**EXTRACTED ENTRIES**
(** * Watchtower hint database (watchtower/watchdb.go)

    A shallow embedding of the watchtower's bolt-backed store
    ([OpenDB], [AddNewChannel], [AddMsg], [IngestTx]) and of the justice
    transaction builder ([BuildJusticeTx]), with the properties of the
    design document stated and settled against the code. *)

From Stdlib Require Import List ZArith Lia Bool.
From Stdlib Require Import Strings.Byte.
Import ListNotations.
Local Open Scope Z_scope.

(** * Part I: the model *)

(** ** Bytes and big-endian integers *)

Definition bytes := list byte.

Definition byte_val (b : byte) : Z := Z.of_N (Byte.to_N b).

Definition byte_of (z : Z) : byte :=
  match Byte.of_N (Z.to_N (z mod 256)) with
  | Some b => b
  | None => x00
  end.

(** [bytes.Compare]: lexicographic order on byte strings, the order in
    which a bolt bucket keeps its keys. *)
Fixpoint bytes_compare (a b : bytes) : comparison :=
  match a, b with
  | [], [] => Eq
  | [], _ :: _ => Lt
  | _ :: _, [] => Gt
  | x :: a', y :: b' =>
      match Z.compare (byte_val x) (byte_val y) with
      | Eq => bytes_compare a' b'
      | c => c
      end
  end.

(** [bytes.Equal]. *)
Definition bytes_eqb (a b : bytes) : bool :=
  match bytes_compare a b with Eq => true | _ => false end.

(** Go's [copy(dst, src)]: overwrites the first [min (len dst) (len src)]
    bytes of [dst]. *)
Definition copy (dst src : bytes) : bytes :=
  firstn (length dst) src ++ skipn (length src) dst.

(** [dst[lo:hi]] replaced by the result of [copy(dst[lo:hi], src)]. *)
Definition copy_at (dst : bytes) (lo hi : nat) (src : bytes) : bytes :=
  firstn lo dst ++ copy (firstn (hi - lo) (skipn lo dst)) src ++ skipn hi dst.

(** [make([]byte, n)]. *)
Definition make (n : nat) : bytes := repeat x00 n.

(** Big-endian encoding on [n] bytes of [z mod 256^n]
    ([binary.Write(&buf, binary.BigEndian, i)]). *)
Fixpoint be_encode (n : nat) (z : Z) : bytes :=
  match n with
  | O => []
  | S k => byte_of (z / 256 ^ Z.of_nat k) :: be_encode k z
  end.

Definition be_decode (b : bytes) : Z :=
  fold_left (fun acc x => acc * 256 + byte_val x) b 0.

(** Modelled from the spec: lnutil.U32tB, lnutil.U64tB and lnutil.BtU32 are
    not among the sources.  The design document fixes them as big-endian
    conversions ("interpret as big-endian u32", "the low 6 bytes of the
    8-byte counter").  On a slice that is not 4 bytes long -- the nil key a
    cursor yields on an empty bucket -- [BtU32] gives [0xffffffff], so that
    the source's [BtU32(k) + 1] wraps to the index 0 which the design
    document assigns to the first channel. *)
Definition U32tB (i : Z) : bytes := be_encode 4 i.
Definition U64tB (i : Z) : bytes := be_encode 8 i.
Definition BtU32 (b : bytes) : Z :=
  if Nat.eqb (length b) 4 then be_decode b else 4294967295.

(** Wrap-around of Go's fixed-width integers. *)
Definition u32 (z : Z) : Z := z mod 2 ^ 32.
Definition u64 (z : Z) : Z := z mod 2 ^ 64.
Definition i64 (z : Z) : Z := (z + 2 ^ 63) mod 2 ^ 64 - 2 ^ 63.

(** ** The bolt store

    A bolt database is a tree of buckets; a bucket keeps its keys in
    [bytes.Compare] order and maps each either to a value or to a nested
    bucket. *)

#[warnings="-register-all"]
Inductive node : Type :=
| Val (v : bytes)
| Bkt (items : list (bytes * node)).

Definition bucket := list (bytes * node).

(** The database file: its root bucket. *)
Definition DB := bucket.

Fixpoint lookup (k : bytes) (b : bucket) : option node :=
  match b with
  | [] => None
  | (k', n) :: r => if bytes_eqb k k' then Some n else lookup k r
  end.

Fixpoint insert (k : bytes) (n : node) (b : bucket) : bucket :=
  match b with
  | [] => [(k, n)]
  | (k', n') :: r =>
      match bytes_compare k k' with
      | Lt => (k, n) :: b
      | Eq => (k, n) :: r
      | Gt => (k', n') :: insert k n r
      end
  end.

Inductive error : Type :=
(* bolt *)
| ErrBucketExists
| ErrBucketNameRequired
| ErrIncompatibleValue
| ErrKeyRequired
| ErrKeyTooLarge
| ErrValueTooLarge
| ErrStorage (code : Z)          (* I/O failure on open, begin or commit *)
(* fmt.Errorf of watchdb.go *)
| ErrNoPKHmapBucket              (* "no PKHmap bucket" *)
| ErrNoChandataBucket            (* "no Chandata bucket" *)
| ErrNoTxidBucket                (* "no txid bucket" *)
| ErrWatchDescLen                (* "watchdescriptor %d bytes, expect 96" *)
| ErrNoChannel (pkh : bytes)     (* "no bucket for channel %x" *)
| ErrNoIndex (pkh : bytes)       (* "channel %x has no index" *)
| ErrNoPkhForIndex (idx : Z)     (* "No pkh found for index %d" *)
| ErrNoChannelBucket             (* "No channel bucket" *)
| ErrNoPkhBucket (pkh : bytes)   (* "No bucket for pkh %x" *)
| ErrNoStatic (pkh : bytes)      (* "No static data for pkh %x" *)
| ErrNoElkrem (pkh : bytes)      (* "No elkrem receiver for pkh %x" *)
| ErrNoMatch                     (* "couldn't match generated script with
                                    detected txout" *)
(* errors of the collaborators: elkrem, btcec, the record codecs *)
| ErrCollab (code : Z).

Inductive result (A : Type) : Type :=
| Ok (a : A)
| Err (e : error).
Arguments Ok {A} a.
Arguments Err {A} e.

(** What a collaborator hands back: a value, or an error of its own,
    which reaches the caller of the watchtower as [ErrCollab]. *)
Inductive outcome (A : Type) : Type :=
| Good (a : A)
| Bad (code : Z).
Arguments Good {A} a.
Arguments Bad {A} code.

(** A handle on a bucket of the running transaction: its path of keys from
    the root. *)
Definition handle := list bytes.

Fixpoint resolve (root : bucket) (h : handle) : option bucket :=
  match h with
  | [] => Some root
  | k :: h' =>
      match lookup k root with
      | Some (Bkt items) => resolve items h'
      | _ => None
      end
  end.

**TASK STATEMENT**
Within the entries above, report how many lines contain the word "watchtower"; the figure is all that is wanted.

**EXERCISE RESULT**
3